Auto Racing Agency Adds the Rolling Stones And Elton John To Its Portfolio

JUN 11, 2014

Hong Kong-based auto racing agency Rush Sports Marketing has been appointed to represent upcoming tours by the Rolling Stones and Elton John.

Rush was launched in September 2010 by its chief executive Tom Potter who was previously responsible for commercial alliances at the Williams Formula One team. It has quickly built up a valuable niche thanks to its specialism in the Asian market which is one of the biggest growth regions in F1.

Just ten years ago only 12.5% of F1 races were in Asia compared to 42.1% last year. Rush has more experience in the Asian market than any other sponsorship agency in F1 and Mr Potter has used it to his advantage. He revealed to Forbes that the company has recently hit a landmark in the amount of sponsorship it has secured for clients.

“Rush has so far brokered over $50 million (total contracted value) in sponsorship and licensing deals across 6 F1 teams, V8 Supercars, a Premiership football team and the Rolling Stones,” says Mr Potter adding that the value of the deals ranges from $450,000 to $10 million.

At Williams Mr Potter worked with a suite of Fortune 500 brands including AT&T, Hewlett-Packard, the Royal Bank of Scotland, Philips, Thomson Reuters and PepsiCo. This feat was made all the more impressive by the fact that Williams is one of only four F1 teams which is not owned by a major corporation or a billionaire. Instead, 50.8% of its shares are owned by its founder Sir Frank Williams with 24.1% floated on the Frankfurt stock exchange and the remainder in the hands of other investors and management.

“We were competing against teams that were essentially underwritten by car manufacturers and we were an independent team reliant on prize money and sponsorship,” says Mr Potter. “That meant we had to work harder and we won some big deals on the basis that we really got under the skin of their business and were able to deliver a proposition that was aligned with their business and drives value.”

He adds that “we focussed on Business-To-Business relationships because that is an obvious and immediate way you can directly associate bottom line value to the sponsorship. If you can go to the chief financial officer and say ‘as a result of the new relationships we have developed through the sponsorship we have tracked this much incremental business’ then all of the other marketing intangibles and brand building benefits are the icing on the cake.”

Rush was built on this principle of applying business rigour to the decision-making process for sponsorship and setting at the outset key performance indicators to monitor its effectiveness.

“There are two things that make us unique and different,” says Mr Potter. “The first is our approach. The focus of Rush is getting to know the brand’s business.” This is no idle boast as Rush takes a hands-on and thorough approach which even extends to interviewing key executives in the company which is seeking sponsorship.

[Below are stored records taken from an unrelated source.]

Lemma ddy_tabulate (n m : nat) (F : nat -> nat -> R) :
  (1 <= n)%nat -> (1 <= m)%nat ->
  ddy (tabulate n m F)
  = Ok (tabulate n m (fun r c => Rsum (fun l => F l c * Dk n r l) n)).
Proof.
  intros Hn Hm.
  rewrite (ddy_table n m _ (rect_tabulate n m F) Hn Hm). f_equal.
  rewrite transpose_tabulate by assumption.
  replace (map deriv_table (tabulate m n (fun c r => F r c)))
    with (tabulate m n (fun c r => Rsum (fun l => F l c * Dk n r l) n)).
  - now rewrite transpose_tabulate.
  - unfold tabulate. rewrite map_map. apply map_ext. intros c.
    symmetry. apply (deriv_table_tabulated n (fun r => F r c)).
Qed.

(** The mixed second derivatives, entry by entry. *)
Lemma mixed_partials_commute (N : nat) (F : nat -> nat -> R) (r c : nat) :
  Rsum (fun j => Rsum (fun l => F l j * Dk N r l) N * Dk N c j) N
  = Rsum (fun l => Rsum (fun j => F l j * Dk N c j) N * Dk N r l) N.
Proof.
  rewrite (Rsum_ext _ (fun j => Rsum (fun l => F l j * Dk N r l * Dk N c j) N))
    by (intros; apply Rsum_mul_r).
  rewrite Rsum_swap. apply Rsum_ext. intros l _.
  rewrite Rsum_mul_r. apply Rsum_ext. intros j _. ring.
Qed.

Lemma concat_tabulate_const (n m : nat) (v x : R) :
  In x (concat (tabulate n m (fun _ _ => v))) -> x = v.
Proof.
  intros Hin. apply in_concat in Hin. destruct Hin as (row & Hrow & Hx).
  apply in_map_iff in Hrow. destruct Hrow as (r & <- & _).
  apply in_map_iff in Hx. now destruct Hx as (c & <- & _).
Qed.

(** C2.  For a square field [psi] of shape [(N, N)], every [N >= 1] (so in
    particular up to [32]): with [vx = ddy(psi)] and [vy = -ddx(psi)] the
    divergence [ddx(vx) + ddy(vy)] is the zero field in exact arithmetic, its
    maximum absolute value is [0 < 1e-10], and the mixed spectral partials
    commute: [ddx(ddy(psi)) = ddy(ddx(psi))]. *)
Theorem stream_function_divergence_free (N : nat) (psi : list (list R)) :
  rect N N psi -> (1 <= N)%nat ->
  (exists d mx,
     stream_divergence psi = Ok d /\ rect N N d /\
     (forall r c, (r < N)%nat -> (c < N)%nat -> get d r c = 0) /\
     amax (map Rabs (concat d)) = Ok mx /\ mx < 1 / 10 ^ 10) /\
  (exists mixed,
     (vx <- ddy psi ;; ddx vx) = Ok mixed /\
     (dpsi <- ddx psi ;; ddy dpsi) = Ok mixed).
Proof.
  intros Hpsi HN. rewrite (field_tabulate N N psi Hpsi).
  generalize (get psi). intros F. split.
  - exists (tabulate N N (fun _ _ => 0)), 0.
    split; [|split; [apply rect_tabulate|split; [|split]]].
    + unfold stream_divergence.
      rewrite ddy_tabulate by assumption. cbn [bind].
      rewrite ddx_tabulate by assumption. cbn [bind].
      rewrite map_map_tabulate.
      rewrite ddx_tabulate by assumption. cbn [bind].
      rewrite ddy_tabulate by assumption. cbn [bind].
      rewrite (broadcast2_tabulate Rplus). f_equal.
      apply tabulate_ext. intros r c _ _.
      rewrite mixed_partials_commute, <- Rsum_add.
      rewrite (Rsum_ext _ (fun _ => 0)) by (intros; ring).
      apply Rsum_zero.
    + intros r c Hr Hc. now apply get_table.
    + apply amax_unique.
      * apply in_map_iff. exists 0. split; [apply Rabs_R0|].
        replace 0 with (get (tabulate N N (fun _ _ => 0)) 0 0) at 1
          by (now apply get_table).
        apply (In_get_concat N N); [apply rect_tabulate | lia | lia].
      * intros x Hx. apply in_map_iff in Hx. destruct Hx as (y & <- & Hy).
        apply concat_tabulate_const in Hy. subst y. rewrite Rabs_R0. lra.
    + apply Rdiv_lt_0_compat; [lra|]. apply pow_lt. lra.
  - eexists. split.
    + rewrite ddy_tabulate by assumption. cbn [bind].
      apply ddx_tabulate; assumption.
    + rewrite ddx_tabulate by assumption. cbn [bind].
      rewrite ddy_tabulate by assumption. f_equal.
      apply tabulate_ext. intros r c _ _. symmetry.
      apply mixed_partials_commute.
Qed.

Lemma stream_function_divergence_free_witness :
  (exists d mx,
     stream_divergence [[1; 2]; [3; 4]] = Ok d /\ rect 2 2 d /\
     (forall r c, (r < 2)%nat -> (c < 2)%nat -> get d r c = 0) /\
     amax (map Rabs (concat d)) = Ok mx /\ mx < 1 / 10 ^ 10) /\
  (exists mixed,
     (vx <- ddy [[1; 2]; [3; 4]] ;; ddx vx) = Ok mixed /\
     (dpsi <- ddx [[1; 2]; [3; 4]] ;; ddy dpsi) = Ok mixed).
Proof.
  apply (stream_function_divergence_free 2 [[1; 2]; [3; 4]]); [|lia].
  split; [reflexivity | repeat constructor].
Defined.

(** ** [getOkuboWeiss] as tables *)

Lemma concat_singletons {T : Type} (l : list T) :
  concat (map (fun v => [v]) l) = l.
Proof. induction l as [|x l IH]; simpl; [reflexivity | now rewrite IH]. Qed.

Lemma meshgrid_tables (n : nat) (fr : nat -> R) :
  meshgrid (reshape_col (map fr (seq 0 n))) (reshape_row (map fr (seq 0 n)))
  = (tabulate n n (fun _ c => fr c), tabulate n n (fun r _ => fr r)).
Proof.
  unfold meshgrid, reshape_col, reshape_row.
  rewrite concat_singletons. cbn [concat]. rewrite app_nil_r.
  unfold tabulate. f_equal; rewrite map_map; [reflexivity|].
  apply map_ext. intros r. now rewrite map_map.
Qed.

Lemma cget_tabulate (n m : nat) (F : nat -> nat -> C) (r c : nat) :
  (r < n)%nat -> (c < m)%nat -> cget (tabulate n m F) r c = F r c.
Proof.
  intros Hr Hc. unfold cget, tabulate.
  rewrite (nth_map_seq (fun r => map (F r) (seq 0 m))) by assumption.
  now apply nth_map_seq.
Qed.

Lemma dft2_real_table (N : nat) (psi : list (list R)) :
  rect N N psi -> (1 <= N)%nat ->
  fft2 (map (map RtoC) psi) = Ok (tabulate N N (psi_hat_formula psi)).
Proof.
  intros Hpsi HN.
  pose proof (rect_map_map N N RtoC psi Hpsi) as Hc.
  unfold fft2, dft2.
  rewrite (rect_nrows N N _ Hc), (rect_ncols N N _ Hc HN).
  destruct (Nat.eqb_spec N 0) as [E|_]; [lia|]. cbn [orb]. f_equal.
  apply tabulate_ext. intros u v _ _. unfold psi_hat_formula.
  rewrite (rect_nrows N N psi Hpsi).
  apply Csum_ext. intros r Hr. apply Csum_ext. intros c Hcc.
  f_equal. rewrite (field_tabulate N N psi Hpsi) at 1.
  rewrite map_map_tabulate. now apply cget_tabulate.
Qed.

Lemma ifft2_tabulate (N : nat) (H : nat -> nat -> C) :
  (1 <= N)%nat ->
  ifft2 (tabulate N N H)
  = Ok (tabulate N N (fun r c =>
      Cmul (RtoC (1 / (INR N * INR N)))
        (Csum (fun u => Csum (fun v =>
           Cmul (H u v)
                (Cmul (Cexp (2 * PI * INR u * INR r / INR N))
                      (Cexp (2 * PI * INR v * INR c / INR N)))) N) N))).
Proof.
  intros HN. unfold ifft2, idft2.
  rewrite (rect_nrows N N _ (rect_tabulate N N H)).
  rewrite (rect_ncols N N _ (rect_tabulate N N H) HN).
  destruct (Nat.eqb_spec N 0) as [E|_]; [lia|]. cbn [orb]. f_equal.
  apply tabulate_ext. intros r c _ _. f_equal.
  apply Csum_ext. intros u Hu. apply Csum_ext. intros v Hv.
  now rewrite cget_tabulate.
Qed.

Lemma wavenumber_factor (N k : nat) :
  (1 <= N)%nat ->
  Cmul two_pi_i (RtoC (IZR (mode N k) * (1 / (INR N * 1)))) = iomega N k.
Proof.
  intros HN. pose proof (INR_pos N HN).
  unfold two_pi_i, iomega, omega, Cmul, RtoC, Ci. simpl.
  f_equal; field; lra.
Qed.

Lemma okubo_partials_table (N : nat) (psi : list (list R)) :
  rect N N psi -> (1 <= N)%nat ->
  okubo_partials psi
  = Ok (tabulate N N (psi_xy_formula psi),
        tabulate N N (psi_xx_formula psi),
        tabulate N N (psi_yy_formula psi)).
Proof.
  intros Hpsi HN. unfold okubo_partials.
  rewrite (rect_nrows N N psi Hpsi).
  rewrite fftfreq_table by assumption. cbn [bind].
  rewrite meshgrid_tables.
  rewrite (dft2_real_table N psi Hpsi HN). cbn [bind].
  unfold ik, csquare. rewrite !map_map_tabulate.
  rewrite (broadcast2_tabulate Cmul). cbn [bind].
  rewrite (broadcast2_tabulate Cmul). cbn [bind].
  rewrite ifft2_tabulate by assumption. cbn [bind].
  rewrite (broadcast2_tabulate Cmul). cbn [bind].
  rewrite ifft2_tabulate by assumption. cbn [bind].
  rewrite (broadcast2_tabulate Cmul). cbn [bind].
  rewrite ifft2_tabulate by assumption. cbn [bind].
  unfold creal. rewrite !map_map_tabulate.
  unfold psi_xy_formula, psi_xx_formula, psi_yy_formula, inverse2_formula,
    ikx, iky.
  rewrite (rect_nrows N N psi Hpsi).
  do 2 f_equal; [f_equal|..]; apply tabulate_ext; intros r c _ _;
    do 2 f_equal; apply Csum_ext; intros u _; apply Csum_ext; intros v _;
    rewrite !wavenumber_factor by assumption; reflexivity.
Qed.
(** * ECDH over a prime field: a shallow embedding of [primefield.h] and [ecdh.c]

    The C program works on GMP integers ([mpz_t]), which are unbounded: they
    are embedded as [Z].  C strings are embedded as lists of characters
    without their terminating NUL; a buffer that is written by index is a
    list of characters that may contain NULs.  Functions that return their
    result through a first [mpz_t res] argument are embedded as functions
    returning that value. *)

From Stdlib Require Import ZArith List Ascii String Bool Lia Znumtheory.
From Stdlib Require Import Zdivisibility Zpow_facts Setoid Morphisms.
From Stdlib Require ZmodInv.
From Stdlib.Strings Require Byte.
Import ListNotations.
Local Open Scope Z_scope.

(** ** Outcomes of a call

    None of the C functions has an error channel of its own; the error kinds
    are the ones the specification names.  [Undefined] stands for a call
    that has no result: its C behaviour is undefined (an out-of-bounds
    write) or its loop does not end. *)

Inductive error : Type :=
| DivisionByZero
| MalformedEncoding
| UnsupportedCurveIdentifier
| RandomnessUnavailable.

Inductive outcome (A : Type) : Type :=
| Returned (v : A)
| Raised (e : error)
| Undefined.

Arguments Returned {A} v.
Arguments Raised {A} e.
Arguments Undefined {A}.

Definition bind {A B : Type} (o : outcome A) (k : A -> outcome B) : outcome B :=
  match o with
  | Returned v => k v
  | Raised e => Raised e
  | Undefined => Undefined
  end.

(** ** The GMP functions the program calls, after the GMP manual *)

Module Gmp.

Definition str := list ascii.

Definition lit (s : string) : str := list_ascii_of_string s.

Arguments lit s%_string.

Definition code (c : ascii) : Z := Z.of_N (N_of_ascii c).

(** The digit characters [mpz_get_str] produces for bases up to 36. *)
Definition digit_char (d : Z) : ascii :=
  nth (Z.to_nat d) (lit "0123456789abcdefghijklmnopqrstuvwxyz") "0"%char.

(** Digits of [n] in [base], least significant first. *)
Fixpoint digits_lsb (fuel : nat) (base n : Z) : list Z :=
  match fuel with
  | O => []
  | S fuel' =>
      if n =? 0 then []
      else (n mod base) :: digits_lsb fuel' base (n / base)
  end.
(** * sin_cos_tab_tgen: the sine / cosine / tangent table generator

    A shallow embedding of [src-py/sin_cos_tab_tgen.py].  The program
    walks the hiwonder servo units 0..375 (0.24 degrees each, 375 = 90
    degrees) three times and prints, for every unit, the sine, cosine or
    tangent of the angle together with the unit, the angle in radians and
    the angle in degrees.

    Python's [float] is IEEE 754 binary64, which is what Rocq's primitive
    [float] implements (round to nearest, ties to even), so the arithmetic
    of the two converters is evaluated bit for bit.  The C library's
    [sin], [cos] and [tan] are not part of the program: they are taken as
    a record of functions ([Libm]). *)

From Stdlib Require Import ZArith List Bool Lia Ascii String.
From Stdlib Require Import Floats Uint63 DecimalString.
From Stdlib Require Import QArith Reals Qreals Lra.
Import ListNotations.

Local Open Scope string_scope.
Local Open Scope Z_scope.

(* ===================================================================== *)
(** * Python numbers *)
(* ===================================================================== *)

Module PyNum.

(** Conversion of a Python [int] to [float], as done implicitly by the
    mixed operations [float * int] and [int / int].  Exact for
    [|n| < 2^53], correctly rounded up to [2^63]; the program only ever
    converts 180, 750 and the units 0..375. *)
Definition float_of_int (n : Z) : float :=
  if n <? 0 then (- of_uint63 (Uint63.of_Z (- n)))%float
  else of_uint63 (Uint63.of_Z n).

(** [int / int]: true division.  For operands that are exactly
    representable the result is the correctly rounded quotient, which is
    the IEEE division of the converted operands. *)
Definition int_truediv (a b : Z) : float :=
  (float_of_int a / float_of_int b)%float.

(** [float * int] and [float / int]. *)
Definition float_mul_int (x : float) (n : Z) : float :=
  (x * float_of_int n)%float.
Definition float_div_int (x : float) (n : Z) : float :=
  (x / float_of_int n)%float.

(** [math.pi]: the double nearest to pi, 3.141592653589793. *)
Definition math_pi : float := 0x1.921fb54442d18p+1%float.

(** [range(start, stop, step)] for a positive step. *)
Definition range (start stop step : Z) : list Z :=
  let len := if start <? stop then (stop - start + step - 1) / step else 0 in
  map (fun i => start + Z.of_nat i * step) (seq 0 (Z.to_nat len)).

End PyNum.
Export PyNum.

(* ===================================================================== *)
(** * The unit converters *)
(* ===================================================================== *)

(** [def hwians_to_degs(hw): degs = (180 / 750) * hw; return degs] *)
Definition hwians_to_degs (hw : Z) : float :=
  let degs := float_mul_int (int_truediv 180 750) hw in
  degs.

(** [def hwians_to_rads(hw): rads = (math.pi / 750) * hw; return rads] *)
Definition hwians_to_rads (hw : Z) : float :=
  let rads := float_mul_int (float_div_int math_pi 750) hw in
  rads.

(** The formulas as the specification words them, evaluated left to
    right: [unit * 180.0 / 750.0] and [unit * pi / 750.0]. *)
Definition spec_unit_to_degrees (unit : Z) : float :=
  (float_of_int unit * 180.0 / 750.0)%float.

Definition spec_unit_to_radians (unit : Z) : float :=
  (float_of_int unit * math_pi / 750.0)%float.

(* ===================================================================== *)
(** * CPython's [math] module over the C library *)
(* ===================================================================== *)

Inductive PyExc : Type :=
| ValueError (msg : string)
| OverflowError (msg : string).

(** The three C library functions the program reaches through [math]. *)
Record Libm : Type := {
  c_sin : float -> float;
  c_cos : float -> float;
  c_tan : float -> float
}.

(** [math_1] of [Modules/mathmodule.c], the wrapper behind [math.sin],
    [math.cos] and [math.tan]: a NaN result for a non-NaN argument and an
    infinite result for a finite argument are turned into exceptions,
    every other result is returned unchanged.  The C functions are taken
    as pure: [errno], which they leave alone on finite arguments, is not
    modelled. *)
Definition math_1 (func : float -> float) (can_overflow : bool) (x : float)
  : PyExc + float :=
  let r := func x in
  if is_nan r && negb (is_nan x) then inl (ValueError "math domain error")
  else if is_infinity r && is_finite x then
    inl (if can_overflow then OverflowError "math range error"
         else ValueError "math domain error")
  else inr r.

Definition math_sin (L : Libm) : float -> PyExc + float := math_1 (c_sin L) false.
Definition math_cos (L : Libm) : float -> PyExc + float := math_1 (c_cos L) false.
Definition math_tan (L : Libm) : float -> PyExc + float := math_1 (c_tan L) false.

(* ===================================================================== *)
(** * Text: [str(int)], [format(int, "3")] and [repr(float)] *)
(* ===================================================================== *)

Module PyText.

Definition LF : ascii := "010"%char.
Definition TAB : ascii := "009"%char.

Definition str_nat_Z (n : Z) : string :=
  NilZero.string_of_uint (N.to_uint (Z.to_N n)).

(** [str(n)] for a Python [int]. *)
Definition str_int (n : Z) : string :=
  if n <? 0 then "-" ++ str_nat_Z (- n) else str_nat_Z n.

Fixpoint repeat_char (c : ascii) (n : nat) : string :=
  match n with
  | O => ""
  | S k => String c (repeat_char c k)
  end.

(** [format(n, str(width))]: numbers are right-aligned and padded with
    spaces; a text longer than the field is not cut. *)
Definition format_int_width (width : nat) (n : Z) : string :=
  let s := str_int n in
  repeat_char " "%char (width - String.length s) ++ s.

(** ** Shortest round-trip digits of a finite double

    [x = m * 2^e] is written as the fraction [X / D]; [Lo / D] and
    [Hi / D] are the midpoints to the neighbouring doubles, i.e. the ends
    of the set of reals that round to [x] (closed when [m] is even). *)

Definition pow10 (k : Z) : Z := 10 ^ k.

Record Interval : Type := {
  iv_X : Z; iv_Lo : Z; iv_Hi : Z; iv_D : Z; iv_closed : bool
}.

Definition interval_of (m : positive) (e : Z) : Interval :=
  let mz := Zpos m in
  let lo4 := if (mz =? 2 ^ 52) && (-1074 <? e) then 4 * mz - 1 else 4 * mz - 2 in
  let u := if 2 <=? e then 2 ^ (e - 2) else 1 in
  let d := if 2 <=? e then 1 else 2 ^ (2 - e) in
  {| iv_X := 4 * mz * u; iv_Lo := lo4 * u; iv_Hi := (4 * mz + 2) * u;
     iv_D := d; iv_closed := Z.even mz |}.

“We prefer to interview key stakeholders from across the business, not just sales and marketing, to gain a deep understanding of what drives value for the business, what strategies they are employing to grow their business, what their individual challenges and objectives are. It’s often proved an enlightening exercise for the business itself.”

This helps Rush to identify the key performance indicators which the company sets to monitor the success of the sponsorship. “I believe that our process of identifying what your objectives and KPIs are from the outset and then tracking them through to an impact on the bottom line makes it much more tangible,” says Mr Potter.

He adds that Rush’s objective is to apply to sponsorship decisions the same due diligence which is done on major financial investments. It differs to the emotional approach which often drives sponsorship deals and sees brands partnering with certain sports because the owner or chief executive are fans of them. When this happens, brands tend not to do research into the opportunity which in turn makes it harder for the commercial department to track the return on investment.

“Especially during an economic downturn, a chief financial officer wants to know, just as they would if they were making an investment in a new factory or a new product, how many more units have been sold as a result of the sponsorship deal and has that affected our margin or the value of our business. So it is nice if you can go in and say that,” says Mr Potter.

He adds that the second factor which differentiates Rush from the competition is its focus on Asia. “Our market expertise is obviously in global sponsorship and high profile sponsorship properties but also in understanding the Asian market.”

Mr Potter says that before he founded Rush he had identified Asia as an ideal base of operations but the opportunity to set up the company there was more of a coincidence.

“I wanted to be in Asia because I felt strongly that there are quite a few sports marketing agencies in Europe and the UK and it is a difficult environment to stand out in whereas there are not many F1 agencies that have got a footprint in Asia with the level of competence and track record that we have.”